**** TASK MATERIAL ****
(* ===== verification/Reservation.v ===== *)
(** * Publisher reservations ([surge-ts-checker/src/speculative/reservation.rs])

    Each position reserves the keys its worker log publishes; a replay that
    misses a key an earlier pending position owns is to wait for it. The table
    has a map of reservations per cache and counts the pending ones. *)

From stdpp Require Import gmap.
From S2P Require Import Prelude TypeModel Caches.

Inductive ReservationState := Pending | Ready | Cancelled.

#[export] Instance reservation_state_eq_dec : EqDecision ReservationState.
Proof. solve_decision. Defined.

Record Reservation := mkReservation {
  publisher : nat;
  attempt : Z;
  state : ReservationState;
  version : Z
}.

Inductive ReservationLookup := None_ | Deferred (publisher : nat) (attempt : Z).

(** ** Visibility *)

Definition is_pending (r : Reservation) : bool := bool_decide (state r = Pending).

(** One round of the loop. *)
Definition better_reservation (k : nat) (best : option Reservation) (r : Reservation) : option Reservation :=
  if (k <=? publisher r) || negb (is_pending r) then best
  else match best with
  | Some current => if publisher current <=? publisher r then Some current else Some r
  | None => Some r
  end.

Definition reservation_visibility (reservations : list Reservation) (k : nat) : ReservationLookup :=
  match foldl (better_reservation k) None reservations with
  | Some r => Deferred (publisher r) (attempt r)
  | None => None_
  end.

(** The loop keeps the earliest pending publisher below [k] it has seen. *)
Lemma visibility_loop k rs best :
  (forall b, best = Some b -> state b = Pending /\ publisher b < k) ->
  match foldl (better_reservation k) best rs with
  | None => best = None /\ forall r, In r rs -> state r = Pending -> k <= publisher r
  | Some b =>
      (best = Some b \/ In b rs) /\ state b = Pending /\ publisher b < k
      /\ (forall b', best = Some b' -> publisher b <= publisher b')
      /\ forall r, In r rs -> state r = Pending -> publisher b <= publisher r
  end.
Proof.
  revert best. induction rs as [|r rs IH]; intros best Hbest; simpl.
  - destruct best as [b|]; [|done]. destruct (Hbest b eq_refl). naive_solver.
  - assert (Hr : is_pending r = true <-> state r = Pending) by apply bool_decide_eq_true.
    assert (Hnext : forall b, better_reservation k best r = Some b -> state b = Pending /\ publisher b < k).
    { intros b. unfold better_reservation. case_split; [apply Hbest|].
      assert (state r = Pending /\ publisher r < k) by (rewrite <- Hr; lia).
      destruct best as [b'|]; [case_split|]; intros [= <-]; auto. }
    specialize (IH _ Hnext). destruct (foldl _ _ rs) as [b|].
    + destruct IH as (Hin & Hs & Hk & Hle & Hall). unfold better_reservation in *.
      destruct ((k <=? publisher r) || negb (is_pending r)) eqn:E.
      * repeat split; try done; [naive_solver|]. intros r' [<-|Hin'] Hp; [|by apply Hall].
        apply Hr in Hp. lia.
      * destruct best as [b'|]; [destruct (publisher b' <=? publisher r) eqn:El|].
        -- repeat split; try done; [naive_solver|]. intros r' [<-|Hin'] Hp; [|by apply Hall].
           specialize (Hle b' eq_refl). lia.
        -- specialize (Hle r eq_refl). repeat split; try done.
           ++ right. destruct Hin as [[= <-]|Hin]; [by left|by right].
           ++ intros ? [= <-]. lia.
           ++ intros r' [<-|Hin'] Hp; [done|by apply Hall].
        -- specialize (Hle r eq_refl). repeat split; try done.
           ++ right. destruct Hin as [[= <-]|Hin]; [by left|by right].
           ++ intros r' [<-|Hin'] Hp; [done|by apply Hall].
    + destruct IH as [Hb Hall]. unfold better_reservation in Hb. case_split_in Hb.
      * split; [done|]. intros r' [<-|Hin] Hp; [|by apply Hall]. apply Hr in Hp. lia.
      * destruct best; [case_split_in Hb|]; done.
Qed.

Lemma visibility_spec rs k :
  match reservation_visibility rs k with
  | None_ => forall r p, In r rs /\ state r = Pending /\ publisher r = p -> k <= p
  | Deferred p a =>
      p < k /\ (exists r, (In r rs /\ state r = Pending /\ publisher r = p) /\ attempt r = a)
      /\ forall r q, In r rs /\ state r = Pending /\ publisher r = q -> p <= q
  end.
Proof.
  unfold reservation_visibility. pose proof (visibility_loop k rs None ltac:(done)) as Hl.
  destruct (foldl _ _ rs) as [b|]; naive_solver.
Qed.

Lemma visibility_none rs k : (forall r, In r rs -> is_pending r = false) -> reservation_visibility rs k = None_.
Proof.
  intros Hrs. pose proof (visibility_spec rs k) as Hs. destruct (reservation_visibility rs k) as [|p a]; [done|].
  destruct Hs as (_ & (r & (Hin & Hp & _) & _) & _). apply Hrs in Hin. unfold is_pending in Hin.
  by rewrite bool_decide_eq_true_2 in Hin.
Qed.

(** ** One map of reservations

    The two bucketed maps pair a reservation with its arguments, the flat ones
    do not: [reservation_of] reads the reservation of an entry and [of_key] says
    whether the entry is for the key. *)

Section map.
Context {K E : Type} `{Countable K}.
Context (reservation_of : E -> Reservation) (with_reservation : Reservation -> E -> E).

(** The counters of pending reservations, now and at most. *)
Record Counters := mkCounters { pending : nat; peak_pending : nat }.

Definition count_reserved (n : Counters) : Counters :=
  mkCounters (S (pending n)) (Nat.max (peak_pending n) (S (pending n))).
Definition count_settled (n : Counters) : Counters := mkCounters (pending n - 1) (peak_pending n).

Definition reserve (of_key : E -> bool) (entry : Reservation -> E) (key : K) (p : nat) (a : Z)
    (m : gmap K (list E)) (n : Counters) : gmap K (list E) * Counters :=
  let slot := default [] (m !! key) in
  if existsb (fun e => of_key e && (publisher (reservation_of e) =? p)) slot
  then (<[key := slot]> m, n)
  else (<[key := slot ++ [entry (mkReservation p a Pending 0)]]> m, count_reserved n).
****
[WHAT YOU NEED TO DO] Across the entries above, work out how many lines hold "gmap". The answer is that number alone.

[WRITTEN SOLUTION] 2